[Stored records]
######

(* ===== verification/ContainerFlow.v ===== *)
(** * Containers from creation to their members

    What [ModuleApi.createContainer] sends, its members open; what
    [ModuleApi.updateContainer] sends, members who left cannot. *)

From Stdlib Require Import ZArith Lia Strings.String Strings.Byte.
From stdpp Require Import base list gmap fin_maps.
From S2P Require Import Prelude Bytes CoreTypes Crypto CryptoSuite Dynamic Encryptors Dio FieldData EncKeys ContainerData KeyProvider Utils StdMap Users Policies Containers Items Modules.
Import ModuleBaseApi ModuleApi.

(** A loop whose every turn returns. *)
Lemma for_collect_total {S X Y} (l : list X) (body : X -> ST S Y) (P : X -> Y -> Prop) s :
  (forall x s, x ∈ l -> exists y s', body x s = (Ret y, s') /\ P x y) ->
  exists ys s', for_collect l body s = (Ret ys, s') /\ Forall2 P l ys.
Proof.
  revert s. induction l as [|x l IH]; intros s Hb; [by exists [], s; split; [|constructor]|].
  destruct (Hb x s) as (y & s1 & Hy & HP); [by left|].
  destruct (IH s1) as (ys & s2 & Hys & HPs); [intros; apply Hb; by right|].
  exists (y :: ys), s2. cbn. run_step. run_step. split; [done|by constructor].
Qed.

Lemma for_collect_ret {S X Y} (l : list X) (body : X -> ST S Y) s ys s' : for_collect l body s = (Ret ys, s') ->
  Forall2 (fun x y => exists s s', body x s = (Ret y, s')) l ys.
Proof.
  revert s ys. induction l as [|x l IH]; intros s ys Hr; cbn [for_collect] in Hr.
  - injection Hr as <- <-. constructor.
  - inv_bind Hr as (y & s1 & Hy & Hr). inv_bind Hr as (ys' & s2 & Hys & Hr). injection Hr as <- <-.
    constructor; [by exists s, s1|by eapply IH].
Qed.

(** One step of a run whose result is known. *)
Lemma run_fst {S A B} (m : ST S A) (f : A -> ST S B) s a : (m s).1 = Ret a ->
  exists s', m s = (Ret a, s') /\ (m ≫= f) s = f a s'.
Proof. destruct (m s) as [r s'] eqn:Em. cbn. intros ->. exists s'. split; [done|]. by apply run_bind_ret. Qed.

Tactic Notation "step_fst" hyp(Hm) "as" ident(s') :=
  match type of Hm with (?m ?s).1 = Ret ?a =>
    match goal with |- context [(?m' ≫= ?f) s] => change m' with m; destruct (run_fst m f s a Hm) as (s' & _ & ->) end
  end.

Section Flow.
Context {C : CryptoService} `{!CryptoLaws C} {E : Ecc} `{!EccLaws E} {E0 : Encodings} `{!EncodingsLaws E0}.
Context {D : Dynamic} `{!KeyFormats PublicKey} `{!KeyFormatsLaws PublicKey}.
Context `{!KeyEntryJson} `{!KeyEntryJsonLaws} `{!ObjectLaws} `{!HashOrder} `{!ModuleJson} `{!ModuleJsonLaws}.
Context `{!JsonCodec DIOEncryptorV1.DioJson} `{!JsonCodecLaws DIOEncryptorV1.DioJson}.
Context `{!JsonCodec EncryptionKey} `{!JsonCodecLaws EncryptionKey}.
Context `{!JsonCodec ModuleDataEncryptorV5.ModuleInternalMetaV5}
  `{!JsonCodecLaws ModuleDataEncryptorV5.ModuleInternalMetaV5}.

######

▶ WHAT TO WORK ON
Each record above, in full: retype it verbatim.

▶ WRITTEN ANSWER
(* ===== verification/ContainerFlow.v ===== *)
(** * Containers from creation to their members

    What [ModuleApi.createContainer] sends, its members open; what
    [ModuleApi.updateContainer] sends, members who left cannot. *)

From Stdlib Require Import ZArith Lia Strings.String Strings.Byte.
From stdpp Require Import base list gmap fin_maps.
From S2P Require Import Prelude Bytes CoreTypes Crypto CryptoSuite Dynamic Encryptors Dio FieldData EncKeys ContainerData KeyProvider Utils StdMap Users Policies Containers Items Modules.
Import ModuleBaseApi ModuleApi.

(** A loop whose every turn returns. *)
Lemma for_collect_total {S X Y} (l : list X) (body : X -> ST S Y) (P : X -> Y -> Prop) s :
  (forall x s, x ∈ l -> exists y s', body x s = (Ret y, s') /\ P x y) ->
  exists ys s', for_collect l body s = (Ret ys, s') /\ Forall2 P l ys.
Proof.
  revert s. induction l as [|x l IH]; intros s Hb; [by exists [], s; split; [|constructor]|].
  destruct (Hb x s) as (y & s1 & Hy & HP); [by left|].
  destruct (IH s1) as (ys & s2 & Hys & HPs); [intros; apply Hb; by right|].
  exists (y :: ys), s2. cbn. run_step. run_step. split; [done|by constructor].
Qed.

Lemma for_collect_ret {S X Y} (l : list X) (body : X -> ST S Y) s ys s' : for_collect l body s = (Ret ys, s') ->
  Forall2 (fun x y => exists s s', body x s = (Ret y, s')) l ys.
Proof.
  revert s ys. induction l as [|x l IH]; intros s ys Hr; cbn [for_collect] in Hr.
  - injection Hr as <- <-. constructor.
  - inv_bind Hr as (y & s1 & Hy & Hr). inv_bind Hr as (ys' & s2 & Hys & Hr). injection Hr as <- <-.
    constructor; [by exists s, s1|by eapply IH].
Qed.

(** One step of a run whose result is known. *)
Lemma run_fst {S A B} (m : ST S A) (f : A -> ST S B) s a : (m s).1 = Ret a ->
  exists s', m s = (Ret a, s') /\ (m ≫= f) s = f a s'.
Proof. destruct (m s) as [r s'] eqn:Em. cbn. intros ->. exists s'. split; [done|]. by apply run_bind_ret. Qed.

Tactic Notation "step_fst" hyp(Hm) "as" ident(s') :=
  match type of Hm with (?m ?s).1 = Ret ?a =>
    match goal with |- context [(?m' ≫= ?f) s] => change m' with m; destruct (run_fst m f s a Hm) as (s' & _ & ->) end
  end.

Section Flow.
Context {C : CryptoService} `{!CryptoLaws C} {E : Ecc} `{!EccLaws E} {E0 : Encodings} `{!EncodingsLaws E0}.
Context {D : Dynamic} `{!KeyFormats PublicKey} `{!KeyFormatsLaws PublicKey}.
Context `{!KeyEntryJson} `{!KeyEntryJsonLaws} `{!ObjectLaws} `{!HashOrder} `{!ModuleJson} `{!ModuleJsonLaws}.
Context `{!JsonCodec DIOEncryptorV1.DioJson} `{!JsonCodecLaws DIOEncryptorV1.DioJson}.
Context `{!JsonCodec EncryptionKey} `{!JsonCodecLaws EncryptionKey}.
Context `{!JsonCodec ModuleDataEncryptorV5.ModuleInternalMetaV5}
  `{!JsonCodecLaws ModuleDataEncryptorV5.ModuleInternalMetaV5}.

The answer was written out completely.